**Goal of the exercise:** Could you copy, exactly as written, every line from the first line of the records through the one containing "(** What [str.strip()]"?
------ Data ------
(** * Verification of the CI support scripts of moorl/github-actions

    Two Python scripts are embedded here:

    - [render_markdown_templates.py], the recursive Markdown template
      renderer ([{file:...}] includes, [{var:...}] substitution);
    - [moori_plugin_store_info.py], of which the media part of the
      [ShopwareClient] is modelled ([token], [search_media_by_name],
      [upload_media]).

    Text is [list ascii] (the bytes of the UTF-8 text; every character the
    two regular expressions inspect is ASCII).  Dictionaries are [gmap]s,
    the set of visited templates is a [gset].  The renderer runs in a small
    state-and-error monad: the state is the file store, the shared [seen]
    set and what was printed; an error is what [abort] or an uncaught
    exception reports before the process exits. *)

From stdpp Require Import gmap strings list fin_maps lexico sorting.
From Stdlib Require Import Ascii.

Open Scope char_scope.
Open Scope list_scope.

(** ** Text *)

Abbreviation text := (list ascii).

(** A string literal as text. *)
Definition txt (s : string) : text := String.list_ascii_of_string s.

Definition in_range (lo hi : nat) (c : ascii) : bool :=
  let n := nat_of_ascii c in (lo <=? n)%nat && (n <=? hi)%nat.

(** The character class [[a-zA-Z0-9_\-]] of [VAR_RE]. *)
Definition is_name_char (c : ascii) : bool :=
  in_range 97 122 c || in_range 65 90 c || in_range 48 57 c
  || Ascii.eqb c "_" || Ascii.eqb c "-".

(** What [str.strip()] removes, in the ASCII range: TAB, LF, VT, FF, CR,
    FS, GS, RS, US and the space. *)
Definition is_space (c : ascii) : bool :=
  in_range 9 13 c || in_range 28 32 c.

Fixpoint lstrip (s : text) : text :=
  match s with
  | c :: s' => if is_space c then lstrip s' else s
  | [] => []
  end.

(** [s.lstrip(ch)] for one character. *)
Fixpoint lstrip_char (ch : ascii) (s : text) : text :=
  match s with
  | c :: s' => if Ascii.eqb c ch then lstrip_char ch s' else s
  | [] => []
  end.

Definition rstrip (s : text) : text := rev (lstrip (rev s)).

(** [str.strip()] *)
Definition strip (s : text) : text := rstrip (lstrip s).

(** [str.lower()] on ASCII letters. *)
Definition lower_char (c : ascii) : ascii :=
  if in_range 65 90 c then ascii_of_nat (nat_of_ascii c + 32) else c.

Definition lower (s : text) : text := map lower_char s.

(** [s.startswith(pre)] together with the remainder [s[len(pre):]]. *)
Fixpoint strip_prefix (pre s : text) : option text :=
  match pre, s with
  | [], _ => Some s
  | a :: pre', b :: s' => if Ascii.eqb a b then strip_prefix pre' s' else None
  | _ :: _, [] => None
  end.

Definition startswith (pre s : text) : bool :=
  match strip_prefix pre s with Some _ => true | None => false end.

(** [sub in s] for a substring test. *)
Fixpoint contains (sub s : text) : bool :=
  startswith sub s ||
  match s with
  | [] => false
  | _ :: s' => contains sub s'
  end.

(** The longest prefix whose characters satisfy [p], and what follows. *)
Fixpoint span (p : ascii -> bool) (s : text) : text * text :=
  match s with
  | c :: s' =>
      if p c then let '(a, b) := span p s' in (c :: a, b) else ([], s)
  | [] => ([], [])
  end.

(** [s.split(sep)] for a one-character separator. *)
Fixpoint split_on (sep : ascii) (s : text) : list text :=
  match s with
  | [] => [[]]
  | c :: s' =>
      if Ascii.eqb c sep then [] :: split_on sep s'
      else match split_on sep s' with
           | w :: ws => (c :: w) :: ws
           | [] => [[c]]
           end
  end.

(** [s.replace(old, new)]: the occurrences of [old] are replaced from left
    to right and do not overlap.  [skip] counts the characters of the
    current occurrence still to be passed over.  ([old] is not empty in
    every use.) *)
Fixpoint replace_from (old new : text) (skip : nat) (s : text) : text :=
  match s with
  | [] => []
  | c :: s' =>
      match skip with
      | S n => replace_from old new n s'
      | O =>
          if startswith old s
          then new ++ replace_from old new (length old - 1) s'
          else c :: replace_from old new 0 s'
      end
  end.

Definition str_replace (old new s : text) : text := replace_from old new 0 s.

(** ** The two regular expressions *)

(** A matcher tells, for the text starting at the current position,
    whether the pattern matches there, and if so returns group 1 and the
    length of the whole match. *)
Definition matcher := text -> option (text * nat).

(** [INCLUDE_RE = \{file:([^\}]+)\}] at the start of [s].  The greedy group
    takes every character up to the first closing brace; giving characters
    back cannot help, as the character after a shorter group is not a
    closing brace. *)
Definition INCLUDE_RE : matcher := fun s =>
  match strip_prefix (txt "{file:") s with
  | Some rest =>
      match span (fun c => negb (Ascii.eqb c "}")) rest with
      | (c :: g, d :: _) =>
          if Ascii.eqb d "}" then Some (c :: g, 6 + length (c :: g) + 1)
          else None
      | _ => None
      end
  | None => None
  end.

(** [VAR_RE = \{var:([a-zA-Z0-9_\-]+)\}] at the start of [s]. *)
Definition VAR_RE : matcher := fun s =>
  match strip_prefix (txt "{var:") s with
  | Some rest =>
      match span is_name_char rest with
      | (c :: g, d :: _) =>
          if Ascii.eqb d "}" then Some (c :: g, 5 + length (c :: g) + 1)
          else None
      | _ => None
      end
  | None => None
  end.

(** The pieces [re.sub] walks over: a character outside every match, which
    is copied, or a match, for which the callback is called with group 1. *)
Inductive token :=
| TLit (c : ascii)
| TMatch (group : text).

(** Leftmost, non-overlapping matches, scanning from left to right. *)
Fixpoint scan_from (re : matcher) (skip : nat) (s : text) : list token :=
  match s with
  | [] => []
  | c :: s' =>
      match skip with
      | S n => scan_from re n s'
      | O =>
          match re s with
          | Some (g, len) => TMatch g :: scan_from re (len - 1) s'
          | None => TLit c :: scan_from re 0 s'
          end
      end
  end.

Definition scan (re : matcher) (s : text) : list token := scan_from re 0 s.

(** ** Paths (pathlib, POSIX flavour) *)

Record Path := mkPath { is_abs : bool; parts : list text }.

#[global] Instance Path_eq_dec : EqDecision Path.
Proof. solve_decision. Defined.

Definition dot : text := txt ".".
Definition dotdot : text := txt "..".

Definition is_empty_or_dot (c : text) : bool :=
  bool_decide (c = []) || bool_decide (c = dot).

(** [pathlib.Path(s)]: the components between slashes; empty components
    and single dots are dropped when the path is built, [..] is kept. *)
Definition parse_path (s : text) : Path :=
  {| is_abs := startswith (txt "/") s;
     parts := filter (fun c => is_empty_or_dot c = false) (split_on "/" s) |}.

(** [base / rel]: an absolute right operand replaces the left one. *)
Definition joinpath (base : Path) (rel : text) : Path :=
  let r := parse_path rel in
  if is_abs r then r
  else {| is_abs := is_abs base; parts := parts base ++ parts r |}.

(** [p.parent] *)
Definition parent (p : Path) : Path :=
  {| is_abs := is_abs p; parts := removelast (parts p) |}.

(** [p.name] *)
Definition name (p : Path) : text := default [] (last (parts p)).

(** [p.suffix]: from the last dot of the name on, unless that dot is the
    first or the last character of the name. *)
Fixpoint last_dot_from (pos : nat) (s : text) : option nat :=
  match s with
  | [] => None
  | c :: s' =>
      match last_dot_from (S pos) s' with
      | Some i => Some i
      | None => if Ascii.eqb c "." then Some pos else None
      end
  end.

Definition name_suffix (nm : text) : text :=
  match last_dot_from 0 nm with
  | Some i =>
      if ((0 <? i)%nat && (i <? length nm - 1)%nat)%bool then drop i nm else []
  | None => []
  end.

Definition suffix (p : Path) : text := name_suffix (name p).

(** [p.stem] *)
Definition name_stem (nm : text) : text :=
  take (length nm - length (name_suffix nm)) nm.

Definition stem (p : Path) : text := name_stem (name p).

(** One component of [os.path.realpath] on a store without symbolic
    links; [stk] is the canonical path so far, innermost component
    first. *)
Definition resolve_step (stk : list text) (c : text) : list text :=
  if bool_decide (c = dotdot) then tail stk
  else if is_empty_or_dot c then stk
  else c :: stk.

Definition normalise (cs : list text) : list text :=
  rev (fold_left resolve_step cs []).

(** [p.resolve()]: an absolute, normalised path; a relative path is taken
    from the working directory [cwd]. *)
Definition resolve (cwd : list text) (p : Path) : Path :=
  {| is_abs := true;
     parts := normalise (if is_abs p then parts p else cwd ++ parts p) |}.

(** [str(p.resolve())] as the identity of a file: the list of components
    of the canonical path (no component holds a slash, so the list
    determines the string). *)
Definition canonical (cwd : list text) (p : Path) : list text :=
  parts (resolve cwd p).

(** [p.relative_to(base)] for an absolute [base]: the components after
    [base], or nothing ([ValueError]) when [p] does not start with it. *)
Fixpoint strip_parts (base ps : list text) : option (list text) :=
  match base, ps with
  | [], _ => Some ps
  | a :: base', b :: ps' =>
      if bool_decide (a = b) then strip_parts base' ps' else None
  | _ :: _, [] => None
  end.

Definition relative_to (p : Path) (base : list text) : option (list text) :=
  if is_abs p then strip_parts base (parts p) else None.

(** ** State, errors and the monad of the renderer *)

Inductive error :=
| DepthExceeded (max_depth : nat) (p : Path)
    (* abort: Include-Tiefe ueberschritten (> max_depth) in p *)
| CyclicInclude (p : Path)
    (* abort: Zyklischer Include erkannt bei p *)
| FileNotFound (p : Path)
    (* abort: Datei nicht gefunden: p *)
| UndefinedVariable (k : text) (p : Path)
    (* abort: Variable 'k' nicht definiert (in p) *)
| InvalidName (nm : text)
    (* ValueError raised by with_name *)
| NotRelative (p : Path)
    (* ValueError raised by relative_to *)
| InvalidVarFormat (arg : text)
    (* abort: Ungueltiges --var Format: arg (erwartet key=value) *)
| VarsFileNotFound (vf : text)
    (* abort: Vars-Datei nicht gefunden: vf *)
| VarsFileSuffix
    (* abort: Vars-Datei muss .json oder .yaml sein *)
| VarsFileNotMapping
    (* abort: Vars-Datei muss ein Mapping enthalten *)
| OutOfFuel.

Inductive result (A : Type) :=
| Ok (a : A)
| Err (e : error).
Arguments Ok {A} a.
Arguments Err {A} e.

(** The store maps the canonical path of a regular file to its content
    (directories are implicit, there are no symbolic links).  [seen] is the
    one set object alive during a top-level [render_template] call, which
    every nested call receives by reference.  [stdout] lists, oldest
    first, the relative paths of the "wrote:" lines. *)
Record state := mkState {
  fs : gmap (list text) text;
  seen : gset (list text);
  stdout : list (list text)
}.

Definition M (A : Type) : Type := state -> result A * state.

Definition ret {A} (a : A) : M A := fun st => (Ok a, st).

Definition bind {A B} (m : M A) (f : A -> M B) : M B := fun st =>
  match m st with
  | (Ok a, st') => f a st'
  | (Err e, st') => (Err e, st')
  end.

(** [abort(msg)]: the message is printed and the process exits. *)
Definition abort {A} (e : error) : M A := fun st => (Err e, st).

Notation "'let*' x ':=' m 'in' k" := (bind m (fun x => k))
  (at level 10, x name, m at level 100, k at level 200).
Notation "'do' m 'then' k" := (bind m (fun _ => k))
  (at level 10, m at level 100, k at level 200).

(** [re.sub(repl, s)] over the scanned pieces: the callback runs once per
    match, from left to right, and the results are joined with the
    characters in between. *)
Fixpoint sub_tokens (repl : text -> M text) (ts : list token) : M text :=
  match ts with
  | [] => ret []
  | TLit c :: ts' => let* r := sub_tokens repl ts' in ret (c :: r)
  | TMatch g :: ts' =>
      let* x := repl g in let* r := sub_tokens repl ts' in ret (x ++ r)
  end.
------
**Output for this task:**
(** * Verification of the CI support scripts of moorl/github-actions

    Two Python scripts are embedded here:

    - [render_markdown_templates.py], the recursive Markdown template
      renderer ([{file:...}] includes, [{var:...}] substitution);
    - [moori_plugin_store_info.py], of which the media part of the
      [ShopwareClient] is modelled ([token], [search_media_by_name],
      [upload_media]).

    Text is [list ascii] (the bytes of the UTF-8 text; every character the
    two regular expressions inspect is ASCII).  Dictionaries are [gmap]s,
    the set of visited templates is a [gset].  The renderer runs in a small
    state-and-error monad: the state is the file store, the shared [seen]
    set and what was printed; an error is what [abort] or an uncaught
    exception reports before the process exits. *)

From stdpp Require Import gmap strings list fin_maps lexico sorting.
From Stdlib Require Import Ascii.

Open Scope char_scope.
Open Scope list_scope.

(** ** Text *)

Abbreviation text := (list ascii).

(** A string literal as text. *)
Definition txt (s : string) : text := String.list_ascii_of_string s.

Definition in_range (lo hi : nat) (c : ascii) : bool :=
  let n := nat_of_ascii c in (lo <=? n)%nat && (n <=? hi)%nat.

(** The character class [[a-zA-Z0-9_\-]] of [VAR_RE]. *)
Definition is_name_char (c : ascii) : bool :=
  in_range 97 122 c || in_range 65 90 c || in_range 48 57 c
  || Ascii.eqb c "_" || Ascii.eqb c "-".

(** What [str.strip()] removes, in the ASCII range: TAB, LF, VT, FF, CR,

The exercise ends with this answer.